Finding Peace In Teachable Moments
It was a long day and we needed a little fresh air. I needed a lot of fresh air.
We headed outside under the oak tree and reclined back. “No more pencils no more books, no more mommy’s dirty looks”, I sang to myself after the math lesson from hell. Deep breath in and long slow deep breath out.
“What’s that?” the little one immediately asked.
I didn’t want to look. I know that makes me sound like this awful homeschooler, but after division I really didn’t care what “that” was.
So I peaked out of one eye to see which direction the little one was inquiring.
His head was thrown backward as if he were catching rain drops. His little dirty pointer finger shooting straight up into the sky he looked down at me with those eyebrows. You know the questioning squirmy little caterpillar ones.
I looked up.
It took me a few minutes, but I slowly began to see them too. Orange fuzzy miniature pom poms decorated the leaves.
I had no idea what they were, but they covered majority of the oak leaves. Only on the underside of the leaf. I looked down where I was trying to relax and spotted dozens and dozens more.
The little one saw me looking down and immediately dropped to the ground to pick them up.
“It’s so fluffy” he laughed quoting his favorite movie. About this time my math hater came over to look at the new discovery.
When was the last time we put down the stress of the lesson plans and just enjoyed the small things? Literally, the small things!
You don’t have to plan a fancy science field trip to find science. You don’t have to pay an expensive co-op to teach your children about the world. Science is easier to teach and discover for us today than it has ever been before! We only have to take the opportunities as they come.
We took one mini pom pom into the house and dusted off the microscope. I couldn’t remember the last time we used it.

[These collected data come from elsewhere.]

Lemma follows_set now services action srv (c : cacheSelector) :
  wf_cache c -> services_ok (Name srv) services ->
  (forall v id, cached (set_ now (Name srv) services c) (Name srv) v id <->
     after_event action srv (cached c (Name srv)) v id) ->
  follows action srv c (set_ now (Name srv) services c).
Proof.
  intros Hwf Hok H. split; [by apply wf_set|]. split; [done|].
  intros name v id Hn. by apply cached_other.
Qed.

Lemma follows_del action srv (c : cacheSelector) : wf_cache c ->
  (forall v id, ~ after_event action srv (cached c (Name srv)) v id) -> follows action srv c (del (Name srv) c).
Proof.
  intros Hwf H. split; [by apply wf_del|]. split.
  - intros v id. split; [intros Hin; by destruct (cached_del c (Name srv) v id)|]. intros Hin. by destruct (H v id).
  - intros name v id Hn. by apply cached_del_other.
Qed.

Lemma follows_same action srv (c : cacheSelector) : wf_cache c ->
  (forall v id, cached c (Name srv) v id <-> after_event action srv (cached c (Name srv)) v id) ->
  follows action srv c c.
Proof. intros Hwf H. split; [done|]. by split. Qed.

Lemma nodes_nonzero (srv : Service) : Nodes srv <> [] -> (zlen (Nodes srv) =? 0) = false.
Proof. intros H. apply Z.eqb_neq. unfold zlen. destruct (Nodes srv); [done|]. cbn. lia. Qed.

Lemma update_upserts now action srv services (c : cacheSelector) : wf_cache c ->
  cache c !! Name srv = Some services -> Nodes srv <> [] -> action = "create" \/ action = "update" ->
  follows action srv c (update now (Some (mkResult action (Some srv))) c).1.
Proof.
  intros Hwf Hc Hnodes Ha. pose proof (Hwf _ _ Hc) as Hok.
  unfold update. rewrite Hc, nodes_nonzero, decide_True by done.
  destruct (find_version_cases (Version srv) services) as [(i & s & -> & Hi & Hv)|[-> Hnew]]; cbn [fst].
  - apply (follows_set now _ action srv c Hwf); [by eapply services_ok_replace|]. intros v id.
    unfold after_event. rewrite (decide_False (P := Nodes srv = [])) by done.
    erewrite (update_replace now srv _ services c i s) by (done || apply Hok).
    destruct (decide (v = Version srv)) as [->|]; [|done]. rewrite decide_True by done.
    cbn [Nodes upd]. rewrite lists_merge, (cached_known srv services c i s) by (done || apply Hok). tauto.
  - apply (follows_set now _ action srv c Hwf); [by apply services_ok_append|]. intros v id.
    unfold after_event. rewrite (decide_False (P := Nodes srv = [])) by done.
    rewrite update_new by done. by rewrite (decide_True (P := action = "create" \/ _)).
Qed.

Lemma zlen_pos {A} (l : list A) : (0 <? zlen l) = true <-> l <> [].
Proof. unfold zlen. destruct l; cbn; [by split|]. split; [done|]. intros _. apply Z.ltb_lt. lia. Qed.

Lemma update_deletes now srv services (c : cacheSelector) : wf_cache c ->
  cache c !! Name srv = Some services -> Nodes srv <> [] ->
  follows "delete" srv c (update now (Some (mkResult "delete" (Some srv))) c).1.
Proof.
  intros Hwf Hc Hnodes. pose proof (Hwf _ _ Hc) as Hok.
  assert (Hev : forall v id, after_event "delete" srv (cached c (Name srv)) v id <->
            (if decide (v = Version srv) then cached c (Name srv) v id /\ ~ lists (Nodes srv) id
             else cached c (Name srv) v id)).
  { intros v id. unfold after_event. rewrite (decide_False (P := Nodes srv = [])) by done. done. }
  unfold update. rewrite Hc, nodes_nonzero, decide_False, decide_True by (done || by intros [|]).
  destruct (find_version_cases (Version srv) services) as [(i & s & -> & Hi & Hv)|[-> Hnew]]; cbn [fst].
  2:{ apply follows_same; [done|]. intros v id. rewrite Hev. destruct (decide (v = Version srv)) as [->|]; [|done].
      split; [|tauto]. intros (l & s & n & Hl & Hs & Hv & _). rewrite Hc in Hl. injection Hl as <-. by destruct (Hnew s). }
  assert (Name s = Name srv) as Hname
    by (destruct Hok as [_ Hall]; eapply Forall_lookup_1 in Hall; eauto).
  rewrite Hname. set (left := filter _ (Nodes s)).
  assert (Hleft : forall id, lists left id <-> cached c (Name srv) (Version srv) id /\ ~ lists (Nodes srv) id).
  { intros id. unfold left. rewrite lists_unseen, (cached_known srv services c i s) by (done || apply Hok). done. }
  destruct (0 <? zlen left) eqn:El; [|destruct (zlen services =? 1) eqn:E1]; cbn [fst].
  - apply (follows_set now _ "delete" srv c Hwf); [by eapply services_ok_replace|]. intros v id. rewrite Hev.
    erewrite (update_replace now srv _ services c i s) by (done || apply Hok).
    destruct (decide (v = Version srv)) as [->|]; [|done]. cbn [Nodes upd]. apply Hleft.
  - apply follows_del; [done|]. intros v id. rewrite Hev.
    assert (left = []) as Hnil by (destruct left; [done|]; by rewrite (proj2 (zlen_pos _)) in El).
    assert (services = [s]) as ->.
    { destruct services as [|x [|y l]]; [done| |bool_prop; unfold zlen in *; cbn in *; lia]. destruct i; [|done]. by injection Hi as ->. }
    destruct (decide (v = Version srv)) as [->|Hn].
    + rewrite <- Hleft, Hnil. unfold lists. set_solver.
    + intros (l & t & n & Hl & Ht & Htv & _). rewrite Hc in Hl. injection Hl as <-.
      apply list_elem_of_singleton in Ht as ->. congruence.
  - apply (follows_set now _ "delete" srv c Hwf); [by apply services_ok_filter|]. intros v id. rewrite Hev.
    assert (left = []) as Hnil by (destruct left; [done|]; by rewrite (proj2 (zlen_pos _)) in El).
    rewrite update_drop by done. destruct (decide (v = Version srv)) as [->|Hn]; [|tauto].
    rewrite <- Hleft, Hnil. unfold lists. set_solver.
Qed.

After a few google searches and dissection, one of us found a new discovery. One of us found new information. One of us found new peace.

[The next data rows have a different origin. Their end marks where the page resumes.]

(* ===== verification/App.v ===== *)
(** * The application's service routing

    [DefaultApp] of [app/app.go] and [serverSession] of
    [module/base/server_session.go]: the table of proxies to service instances,
    the sticky routes from a logical server id to the instance first chosen for
    it, and the watcher that drops an instance.

    The proxies are references, since the code compares and shares them.  Other
    goroutines act between the sections the code locks: [others] lists, for each
    such point of a call, the locked sections they run there ([action]).
    Outside the model: the subscription a new proxy's rpc client makes
    ([subscribe_error]) and the application's own [mapRoute]. *)
From S2P Require Import Prelude Registry Selector.
#[local] Open Scope mq_scope.
#[local] Open Scope st_scope.
#[local] Open Scope string_scope.
#[local] Open Scope Z_scope.

Abbreviation pref := positive.

(** ** The selector, seen by the application *)

(** [sel_Select] is [Select] followed by one call of the [Next] it returns. *)
Class ServiceSelector (Sel : Type) := {
  sel_GetService : string -> Sel -> result sel_err (list Service) * Sel;
  sel_Select : string -> list Filter -> Sel -> outcome (result sel_err Node) * Sel }.

(** What a selector promises: a node it selects for a name is a node it lists for
    it, as long as the filters only drop nodes. *)
Definition narrowing (f : Filter) : Prop :=
  forall services n, n ∈ all_nodes (f services) -> n ∈ all_nodes services.

Class SelectorLaws (Sel : Type) `{ServiceSelector Sel} := {
  select_listed : forall name filters s n, Forall narrowing filters ->
    (sel_Select name filters s).1 = Ret (Ok n) ->
    exists services, (sel_GetService name s).1 = Ok services /\ n ∈ all_nodes services }.

(** The two selectors of the framework, with the random number the strategy draws. *)
Definition default_selector (registry_get : string -> result sel_err (list Service)) (rand : Z) :
    ServiceSelector unit := {|
  sel_GetService name s := (registry_get name, s);
  sel_Select name filters s :=
    (match default_Select registry_get name filters with
     | Err e => Ret (Err e)
     | Ok services => Random_next rand services
     end, s) |}.

Definition cache_selector (registry_get : string -> result sel_err (list Service)) (now rand : Z) :
    ServiceSelector cacheSelector := {|
  sel_GetService name c := let '(r, _, c) := GetService registry_get now name c in (r, c);
  sel_Select name filters c :=
    let '(r, _, c) := Select registry_get now name filters c in
    (match r with Err e => Ret (Err e) | Ok services => Random_next rand services end, c) |}.

(** ** State *)

(** [serverSession] with the number of times its rpc client was closed. *)
Record proxy := mkProxy { px_name : string; px_node : Node; px_done : nat }.

#[export] Instance eta_proxy : Eta proxy := fun r => mkProxy (px_name r) (px_node r) (px_done r).

(** A locked section run by another goroutine: the registration of a proxy it
    has just made, the choice of a route, the removal of an instance. *)
Inductive action :=
| ADiscover (name : string) (node : Node)
| ARoute (serverID : string) (candidate : pref)
| AWatch (node : Node).

Record DefaultApp (Sel : Type) := mkApp {
  serverList : gmap string pref; logicalRoutes : gmap string string;
  proxies : gmap pref proxy; app_selector : Sel; others : list (list action) }.
Arguments mkApp {Sel}.
Arguments serverList {Sel}.
Arguments logicalRoutes {Sel}.
Arguments proxies {Sel}.
Arguments app_selector {Sel}.
Arguments others {Sel}.

#[export] Instance eta_DefaultApp Sel : Eta (DefaultApp Sel) := fun r =>
  mkApp (serverList r) (logicalRoutes r) (proxies r) (app_selector r) (others r).

Inductive app_err :=
| ErrText (text : string)
| ErrSelector (e : sel_err)
| ErrRpc (why : string).

(** ** Sections *)

Section Sections.
Context {Sel : Type}.
Abbreviation app := (DefaultApp Sel).

Definition close_proxy (p : pref) (a : app) : app :=
  a <| proxies := alter (fun x => let n := px_done x in x <| px_done := S n |>) p (proxies a) |>.

(** The first section of [GetServerByID]. *)
Definition routed (serverID : string) (a : app) : option pref :=
  match logicalRoutes a !! serverID with
  | Some instanceID => serverList a !! instanceID
  | None => None
  end.

(** [NewServerSession], [LoadOrStore], and the [Done] of a proxy that came too
    late: the first makes a proxy nobody else knows, the last closes one nobody else has,
    so that both can be taken with the locked section between them. *)
Definition register (name : string) (node : Node) (a : app) : app * pref :=
  let p := fresh (dom (proxies a)) in
  let a := a <| proxies := <[p := mkProxy name node 0]> (proxies a) |> in
  match serverList a !! InstanceID node with
  | Some cached => (close_proxy p a, cached)
  | None => (a <| serverList := <[InstanceID node := p]> (serverList a) |>, p)
  end.

(** The last section of [GetServerByID]: an existing route wins; otherwise the
    candidate is routed if its instance is still there. *)
Definition route (serverID : string) (candidate : pref) (a : app) : app * option pref :=
  match routed serverID a with
  | Some p => (a, Some p)
  | None =>
      match proxies a !! candidate with
      | None => (a, None)
      | Some x =>
          let instanceID := InstanceID (px_node x) in
          match serverList a !! instanceID with
          | Some _ => (a <| logicalRoutes := <[serverID := instanceID]> (logicalRoutes a) |>, Some candidate)
          | None => (a, None)
          end
      end
  end.

Definition drop_route (serverID instanceID : string) (a : app) : app :=
  match logicalRoutes a !! serverID with
  | Some i => if decide (i = instanceID) then a <| logicalRoutes := delete serverID (logicalRoutes a) |> else a
  | None => a
  end.

(** [Watcher] *)
Definition watch (node : Node) (a : app) : app :=
  match serverList a !! InstanceID node with
  | None => a
  | Some p =>
      let a := a <| serverList := delete (InstanceID node) (serverList a) |> in
      let a := match proxies a !! p with
               | Some x => drop_route (ServerID (px_node x)) (InstanceID node) a
               | None => a
               end in
      close_proxy p a
  end.

(** The candidates another goroutine routes are proxies with that server id. *)
Definition act (x : action) (a : app) : app :=
  match x with
  | ADiscover name node => (register name node a).1
  | ARoute serverID p =>
      match proxies a !! p with
      | Some y => if decide (ServerID (px_node y) = serverID) then (route serverID p a).1 else a
      | None => a
      end
  | AWatch node => watch node a
  end.

Definition acts (l : list action) (a : app) : app := foldl (fun a x => act x a) a l.
End Sections.

(** ** Operations *)

Section App.
Context {Sel : Type} `{ServiceSelector Sel}
        (subscribe_error : Node -> option string)
        (mapRoute : option (string -> string)).
Abbreviation app := (DefaultApp Sel).
Abbreviation AM := (ST app).

(** A point where the calling goroutine holds no lock. *)
Definition yield : AM unit := fun a =>
  match others a with
  | [] => Done a tt
  | l :: rest => Done (acts l (a <| others := rest |>)) tt
  end.

Definition section_ {A} (f : app -> app * A) : AM A := fun a => let '(a, r) := f a in Done a r.

Definition select {A} (f : Sel -> A * Sel) : AM A := fun a =>
  let '(r, s) := f (app_selector a) in Done (a <| app_selector := s |>) r.

(** [getServerSession] *)
Definition getServerSession (name : string) (node : Node) : AM (result app_err pref) :=
  let* a := st_get in
  match serverList a !! InstanceID node with
  | Some cached => st_ret (Ok cached)
  | None =>
      match subscribe_error node with
      | Some e => st_ret (Err (ErrRpc e))
      | None =>
          do* yield in
          let* p := section_ (register name node) in
          st_ret (Ok p)
      end
  end.

Fixpoint sessions_of (name : string) (nodes : list Node) : AM (list pref) :=
  match nodes with
  | [] => st_ret []
  | node :: nodes =>
      do* yield in
      let* r := getServerSession name node in
      let* ps := sessions_of name nodes in
      st_ret (match r with Ok p => p :: ps | Err _ => ps end)
  end.

Definition getServersByType (name : string) (latest : bool) : AM (list pref) :=
  let* r := select (sel_GetService name) in
  match r with
  | Err _ => st_ret []
  | Ok services =>
      let services := if latest then LatestServices services else services in
      sessions_of name (all_nodes services)
  end.

Definition GetServersByType (name : string) : AM (list pref) := getServersByType name false.

(** The loop over the candidates in [GetServerByID]. *)
Fixpoint try_candidates (serverID : string) (candidates : list pref) : AM (result app_err pref) :=
  match candidates with
  | [] => st_ret (Err (ErrText ("nofound " ++ serverID)))
  | p :: rest =>
      let* a := st_get in
      match proxies a !! p with
      | None => try_candidates serverID rest
      | Some x =>
          if decide (ServerID (px_node x) = serverID) then
            do* yield in
            let* o := section_ (route serverID p) in
            match o with
            | Some q => st_ret (Ok q)
            | None => try_candidates serverID rest
            end
          else try_candidates serverID rest
      end
  end.

Definition at_sign : Ascii.ascii := Ascii.ascii_of_nat 64.

Definition GetServerByID (serverID : string) : AM (result app_err pref) :=
  let* a := st_get in
  match routed serverID a with
  | Some p => st_ret (Ok p)
  | None =>
      do* yield in
      match split_on at_sign serverID "" with
      | [moduleType; _] =>
          let* candidates := getServersByType moduleType true in
          try_candidates serverID candidates
      | _ => st_ret (Err (ErrText ("serverID is error " ++ serverID)))
      end
  end.

Definition GetServerByInstanceID (instanceID : string) : AM (result app_err pref) :=
  let* a := st_get in
  match serverList a !! instanceID with
  | Some p => st_ret (Ok p)
  | None =>
      let bad := st_ret (Err (ErrText ("instanceID is error " ++ instanceID))) in
      match split_on at_sign instanceID "" with
      | [name; rest] =>
          if decide (name = "" \/ rest = "") then bad else
          let* r := select (sel_GetService name) in
          match r with
          | Err e => st_ret (Err (ErrSelector e))
          | Ok services =>
              match list_find (fun n => InstanceID n = instanceID) (all_nodes services) with
              | Some (_, node) => getServerSession name node
              | None => st_ret (Err (ErrText ("nofound instance " ++ instanceID)))
              end
          end
      | _ => bad
      end
  end.

Definition GetServerBySelector (name : string) (filters : list Filter) : AM (result app_err pref) :=
  let* r := select (sel_Select name filters) in
  match r with
  | Panic why => st_panic why
  | Ret (Err e) => st_ret (Err (ErrSelector e))
  | Ret (Ok node) => getServerSession name node
  end.

Definition GetRouteServer (filter : string) (filters : list Filter) : AM (result app_err pref) :=
  let filter := match mapRoute with Some f => f filter | None => filter end in
  match split_on at_sign filter "" with
  | [moduleType; moduleID] =>
      if decide (moduleID = "") then GetServerBySelector moduleType filters else GetServerByID filter
  | moduleType :: _ => GetServerBySelector moduleType filters
  | [] => st_panic "index out of range"
  end.

Definition Watcher (node : Node) : AM unit := section_ (fun a => (watch node a, tt)).

(** [Invoke], [InvokeNR] and [Call]: the call goes to the routed proxy. *)
Definition routed_call {R} (filter : string) (filters : list Filter) (call : pref -> AM (result app_err R)) :
    AM (result app_err R) :=
  let* r := GetRouteServer filter filters in
  match r with
  | Err e => st_ret (Err e)
  | Ok p => call p
  end.

End App.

We spent thirty more minutes using the microscope looking at different things.
I am guilty of getting bogged down in the lesson plans and fill-in-the-blanks. The schedule drives us more days rather than a desire to learn.
Most of it is fear that if it’s not done all the way then I some how have failed as a homeschool parent. Isn’t that our biggest fear? That we’re doing something wrong or our children are not getting enough? We can break free from that mindset!
God provides so many teachable opportunities – don’t miss them because of an inflexible to-do list.